Opinión |9 Feb 2012 - 11:00 pm
Del Carnaval de las Artes y otras cuerdas locuras
Por: Patricia Lara Salive
Cuando Heriberto Fiorillo iba a cine en Barranquilla, de la mano de su padre, pasaba por un bar y lo oía decir: “Ahí se la pasan los locos de La Cueva: se abrazan, se cogen a trompadas, escriben, pintan...”.
Entonces él creció con la curiosidad de conocerlos... Luego comenzó a leer y vio que aquellos que estaba descubriendo eran esos mismos locos: Gabriel García Márquez, Álvaro Cepeda Samudio, Alejandro Obregón, en fin, el grupo de amigos a quienes Gabo, en Estocolmo, en vísperas de recibir el Premio Nobel, les ofreció una fiesta y les dijo: “Si no fuera por ustedes, yo no sería Nobel”: su creatividad y talento se habían multiplicado gracias a sus conversaciones, lecturas compartidas y parrandas memorables con ellos.
Mucho más tarde, cuando Fiorillo dirigía en Bogotá un noticiero de TV, tomó la sabia decisión de vivir en Barranquilla. “Ya veré cómo sobrevivo”, se dijo. Entonces hizo libros que les vendía a empresas como obsequios de Navidad. Escribió el llamado La Cueva. Crónica del Grupo de Barranquilla, y se lo ofreció a los Char, dueños de Olímpica, quienes habían comprado la casa donde funcionaba el legendario bar. Jabib Char le dijo que no le compraría el libro, pero le propuso que hicieran una fundación y ellos aportaban la casa. Fiori le contó a Antonio Celia, gerente de Promigás, quien le dijo: “Si tú le jalas, yo le jalo”. ¡Y ambos le jalaron! Y al poco tiempo consiguieron mil millones, remodelaron la casa y reabrieron La Cueva en el 2004, como restaurante-bar-museo de la historia del Grupo de Barranquilla.
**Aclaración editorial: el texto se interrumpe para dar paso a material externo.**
(** Editing while travel mode is active deletes the hidden credentials.  The
    screen holds the collection without the hidden folders, and every edit writes
    what is on the screen as the whole collection: after one addition no
    credential of a hidden folder is left on the server. *)
Theorem travel_edit_drops_hidden a k uuids l c now :
  a_daemonConnected a = false → live (a_world a) k →
  server_doc (a_world a) credentials = Encrypted (Seal k (PCreds l)) →
  tv_active (w_travel (a_world a)) = true → c_folderId c ∉ tv_hidden (w_travel (a_world a)) →
  let a1 := performLoad a false true uuids Online Online Online in
  let '(a2, r) := run_op a1 (OAddCred c) Online now in
  r = Ok tt ∧ ∃ l', server_doc (a_world a2) credentials = Encrypted (Seal k (PCreds l')) ∧
    Forall (λ x, c_folderId x ∉ tv_hidden (w_travel (a_world a))) l'.
Proof.
  intros Hd Hl Hdoc Ht Hc. pose proof Hl as [Hs Hk _ _].
  assert (Hon : ∀ r, ∃ x, _localRead (a_world a) r Online = (a_world a, x)).
  { intros r. unfold _localRead. rewrite Hs. destruct (server_doc _ r) as [s|p]; [|eauto].
    destruct (decryptFromServer _ s); eauto. }
  destruct (Hon folders) as [xf Hf]. destruct (Hon asset_holder) as [xa Ha].
  assert (Hcr : _localRead (a_world a) credentials Online = (a_world a, RValue (PCreds l))).
  { unfold _localRead. rewrite Hs, Hdoc. by rewrite (decrypt_k1 _ k) by done. }
  set (a1 := performLoad a false true uuids Online Online Online).
  assert (Ha1 : a_credentials a1 = filter (λ x, c_folderId x ∉ tv_hidden (w_travel (a_world a))) (dedup_credentials [] uuids l)
              ∧ a_world a1 = a_world a ∧ a_daemonConnected a1 = false).
  { unfold a1, performLoad. rewrite Hcr, Hf, Ha, Hs. cbn [andb orb negb loadLocalCredentials].
    rewrite andb_false_r, Ht.
    cbn [fmap option_fmap option_map].
    destruct (loadLocalFolders uuids xf), (loadLocalAssetHolder xa); split_and!; done || exact Hd. }
  destruct Ha1 as (Hc1 & Hw1 & Hd1). cbv zeta. rewrite run_op_eq by done.
  cbn [op_resource ui edit a_credentials with_credentials]. rewrite Hc1, Hw1.
  match goal with |- context [_localWrite _ _ (PCreds ?m) _ _] =>
    destruct (write_online (a_world a) k credentials (PCreds m) now Hl) as (w' & -> & _ & _ & Hsv & _);
    split; [done|]; exists m end.
  split; [cbn [a_world with_world]; unfold server_doc; by rewrite Hsv, lookup_insert_eq|].
  apply Forall_app. split; [|by constructor].
  apply Forall_forall. intros x Hx. by apply list_elem_of_filter in Hx as [? _].
Qed.

(** Deleting a folder is not atomic.  When the folder list is written and the
    credential list is refused, in whatever order the two requests are answered,
    the operation throws and the screen shows folder and credentials again, but
    the folder is gone from the server. *)
Theorem deleteFolder_partial a k id schedule n now :
  a_daemonConnected a = false → live (a_world a) k → n ≠ 401 →
  (∃ f, f ∈ a_folders a ∧ f_id f = id) → (∃ c, c ∈ a_credentials a ∧ c_folderId c = id) →
  let '(a', r) := deleteFolder a id None schedule Online (Status n) now in
  r = Throw (WriteError (PutFailed n)) ∧ (∀ x, ui a' x = ui a x) ∧ ¬ synced a'.
Proof.
  intros Hd Hl Hn Hf Hc. unfold deleteFolder. rewrite Hd, (creds_shrink _ _ Hc). cbn [negb].
  destruct (online_refused (a_world a) k (kept_folders id (a_folders a)) (kept_creds id (a_credentials a)) schedule n now
    Hl Hn) as (E1 & Hk & Hs). cbn [a_world with_credentials with_folders].
  rewrite E1.
  split; [done|]. split; [by intros []|]. intros Hsync. specialize (Hsync folders).
  cbn [a_world with_credentials with_folders with_world ui a_folders] in Hsync.
  unfold server_doc in Hsync. rewrite Hs, Hk in Hsync.
  assert (Hdec : decryptFromServer (w_keys (a_world a)) (Seal k (PFolders (kept_folders id (a_folders a)))) =
    Some (PFolders (a_folders a))) by exact Hsync.
  rewrite (decrypt_k1 _ k) in Hdec by apply Hl. injection Hdec as Heq.
  by apply (folders_shrink id (a_folders a)).
Qed.

(** Deleting a folder offline loses the deletion.  The two writes queue their
    collections in one outbox, and nothing orders them.  One after the other, both
    are queued and nothing is lost.  When both read the outbox before either
    stores it, the second store drops the entry of the folders: the operation
    reports success, the screen shows no folder, and the last write of the folder
    list is still the one with the folder, while its credentials are gone. *)
Theorem offline_delete_race a k id now :
  a_daemonConnected a = false → live (a_world a) k → covered a →
  (∃ f, f ∈ a_folders a ∧ f_id f = id) → (∃ c, c ∈ a_credentials a ∧ c_folderId c = id) →
  (let '(a', r) := deleteFolder a id None [] Down Down now in r = Ok tt ∧ covered a') ∧
  let '(a', r) := deleteFolder a id None race Down Down now in
  r = Ok tt ∧ effective (a_world a') credentials = Some (ui a' credentials) ∧
  effective (a_world a') folders = Some (ui a folders) ∧ ui a' folders ≠ ui a folders.
Proof.
  intros Hd Hl Hc Hf Hcr. unfold deleteFolder. rewrite Hd, (creds_shrink _ _ Hcr). cbn [negb].
  cbn [a_world with_credentials with_folders].
  set (fs := kept_folders id (a_folders a)). set (cs := kept_creds id (a_credentials a)). split.
  - destruct (offline_serial (a_world a) k fs cs now Hl) as (-> & _ & Hk & Hs & Ho).
    split; [done|]. intros r. cbn [a_world with_world]. rewrite ui_with_world.
    unfold effective, server_doc. rewrite Ho, !outbox_get_set, Hk, Hs.
    destruct r; [exact (decrypt_k1 _ k _ (live_key _ _ Hl))..|exact (Hc asset_holder)].
  - destruct (offline_race (a_world a) k fs cs now Hl) as (-> & ->). split; [done|].
    cbn [a_world with_world with_credentials with_folders]. rewrite !ui_with_world.
    split; [|split].
    + unfold effective. rewrite readOutbox_sealed, outbox_get_set, decide_True by (done || apply Hl).
      cbn [encryptedValue w_keys set_outbox]. by rewrite (decrypt_k1 _ k) by apply Hl.
    + rewrite <- (Hc folders). apply effective_ext; [done| |done].
      by rewrite (readOutbox_sealed _ k), outbox_get_set, decide_False by (done || apply Hl).
    + cbn [ui a_folders]. intros [= Heq]. by apply (folders_shrink id (a_folders a)).
Qed.

(** A flush drops a newer queued write.  [flushOutbox] sends the entry of its
    snapshot and then removes whatever is queued for the resource: an edit that
    was queued while the request was awaited is gone from the outbox, and the
    server has the older collection. *)
Theorem flush_drops_newer a k op e now :
  live (a_world a) k → readOutbox (a_world a) = [(op_resource op, e)] →
  let newer w := queueWrite w (op_resource op) (Seal k (ui (edit a op) (op_resource op))) now in
  let '(w', res) := flushOutbox (a_world a) [Online] newer in
  flushed res = [op_resource op] ∧ effective w' (op_resource op) = decryptFromServer (w_keys w') (encryptedValue e) ∧
  outbox_get (op_resource op) (readOutbox w') = None.
Proof.
  intros Hl Ho newer. unfold flushOutbox. rewrite Ho. cbn [flush_loop hd tl put].
  set (r := op_resource op) in *. set (w1 := set_server _ _).
  assert (Hl1 : live w1 k) by (by destruct Hl).
  assert (Hl2 : live (newer w1) k) by (by apply writeOutbox_live).
  assert (Hget : outbox_get r (readOutbox (clearQueuedWrite (newer w1) r)) = None)
    by (by rewrite (clear_read _ k), outbox_get_delete, decide_True by (done || by apply live_flushable)).
  split; [done|]. split; [|done]. unfold effective. rewrite Hget.
  destruct (clear_frame (newer w1) r) as (-> & Es & _). unfold server_doc. rewrite Es.
  destruct (writeOutbox_frame w1 (outbox_set r {| encryptedValue := Seal k (ui (edit a op) r); queuedAt := now |}
    (readOutbox w1))) as (_ & _ & Ew & _). unfold newer, queueWrite. rewrite Ew. cbn [w_server w1 set_server].
  by rewrite lookup_insert_eq.
Qed.

(** Folder ids are unique.  Loading renames duplicates, the loop that looks
    for a free id always ends, ids already unique are kept, and adding a folder
    with a fresh UUID keeps them unique. *)
Theorem folder_ids_unique uuids l :
  NoDup (map f_id (dedup_folders [] uuids l)) ∧
  (NoDup (map f_id l) → dedup_folders [] uuids l = l) ∧
  ∀ a f uuid o now, a_daemonConnected a = false →
    NoDup (map f_id (a_folders a)) → uuid ∉ map f_id (a_folders a) →
    NoDup (map f_id (a_folders (addFolder a f uuid None o now).1)).
Proof.
  split; [apply dedup_folders_ids|]. split.
  { intros H. apply dedup_folders_id; [done|]. intros; apply not_elem_of_nil. }
  intros a f uuid o now Hd Hnd Hu. pose proof (run_op_eq a (OAddFolder f uuid) o now Hd) as H.
  cbn [run_op] in H. destruct (addFolder a f uuid None o now) as [a' r]. cbn [fst].
  assert (Hnew : ensureId (a_folders a) (f_id f) uuid ∉ map f_id (a_folders a)).
  { unfold ensureId. destruct (str_empty (f_id f)); [done|].
    destruct (existsb _ (a_folders a)) eqn:E; [done|]. intros Hin.
    apply list_elem_of_fmap in Hin as (g & Hg & Hin). apply not_true_iff_false in E. apply E.
    apply existsb_exists. exists g. split; [by apply list_elem_of_In|by apply str_eqb_eq]. }
  destruct (_localWrite _ _ _ _ _) as [w []]; injection H as -> _; cbn [a_folders with_world edit with_folders];
    try done; rewrite map_app; apply NoDup_app; (split; [done|]; split;
      [intros i Hi Hi2; apply list_elem_of_singleton in Hi2; subst; done|constructor; [apply not_elem_of_nil|constructor]]).
Qed.

(** Icons survive the daemon: a folder stored with [folderIconSvg] and read
    with [rowToFolder] keeps its icon name or its drawing, provided a drawing does
    not itself start with the marker of icon names. *)
Theorem folder_icon_roundtrip f :
  f_iconName f ≠ Some [] →
  (f_iconName f = None ∨ f_customSvg f = None) →
  (∀ s, f_customSvg f = Some s → starts_with ICON_PREFIX s = false) →
  rowToFolder (mkRow (f_id f) (f_label f) (f_description f) (folderIconSvg f)) = f.
Proof.
  destruct f as [id lb ds ic sv]. cbn [f_iconName f_customSvg]. intros Hne Hone Hsv.
  unfold folderIconSvg, rowToFolder. cbn [f_iconName f_customSvg icon_svg row_id row_name row_description f_id f_label f_description].
  destruct ic as [[|c n]|]; [done| |].
  - destruct Hone as [?| ->]; [done|]. done.
  - destruct sv as [s|]; [|done]. by rewrite (Hsv s).
Qed.

(** ** Witnesses *)

Definition s_folder : Folder := mkFolder (js "work") (js "Work") None None None.
Definition s_cred (id folder : string) : Credential :=
  basic_credential (IdString (js id)) (js "svc") [] (js "alice") None (js "active") [] [] (js folder) None None None None.
Definition s_assets : AssetHolder := mkAssetHolder [js "a@b"] [] [].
Pero Fiorillo quería “construir cultura” en la ciudad, e inventó el proyecto Vamos a la Cueva, en el que niños pobres del Atlántico pasaban el día allá, almorzaban y asistían a talleres de pintura y literatura donde se premiaban los mejores trabajos. Luego lanzó La Cueva en el Aire, un programa de radio semanal que fortalece la identidad cultural de Barranquilla y el Caribe; Barranquilla al Pie de las Letras, plan en el que escritores conversan con niños de colegios populares; La Literatura pinta Bien, donde los autores les cuentan un cuento a cientos de niños y un pintor los ilustra con base en el relato que ellos hacen de lo que escuchan, y esos cuentos, llamados Cuentos de la Cueva, los edita Ediciones La Cueva, que ya lleva varios volúmenes de entrevistas a escritores, crónicas, etc; La Cueva por Colombia, iniciada en el 2011, proyecto itinerante en el que van de pueblo en pueblo llevando la historia del Grupo de Barranquilla; el Carnaval de las Artes, parecido al Hay Festival, pero mucho más divertido, que comenzó el miércoles con un homenaje a Joe Arroyo, y el último invento de Fiorillo: la entrega del Premio Nacional de Cuento La Cueva a Carlos Franco, el primer ganador entre 1.048 participantes, por parte del representante del jurado, Diego León Hoyos, en atuendo de letrado del Siglo de Oro español y rodeado de angelitos y personajes danzantes del Carnaval: El Garabato, Cantinflas, Chaplin, Kiko, El Caimán...
Y mientras llega Fiorillo con otra idea, gocémonos este sexto Carnaval de las Artes en compañía de escritores de lujo como Laura Esquivel, Juan Villoro, Eduardo Lago, Darío Jaramillo, el director de cine Fernando Trueba, los músicos Joe Quijano, Isaac Villanueva, el gran pianista cubano Guillermo Rubalcaba y, por supuesto, las figuras del Carnaval: el Congo Grande, los capuchones, las marimondas y Joselito Carnaval.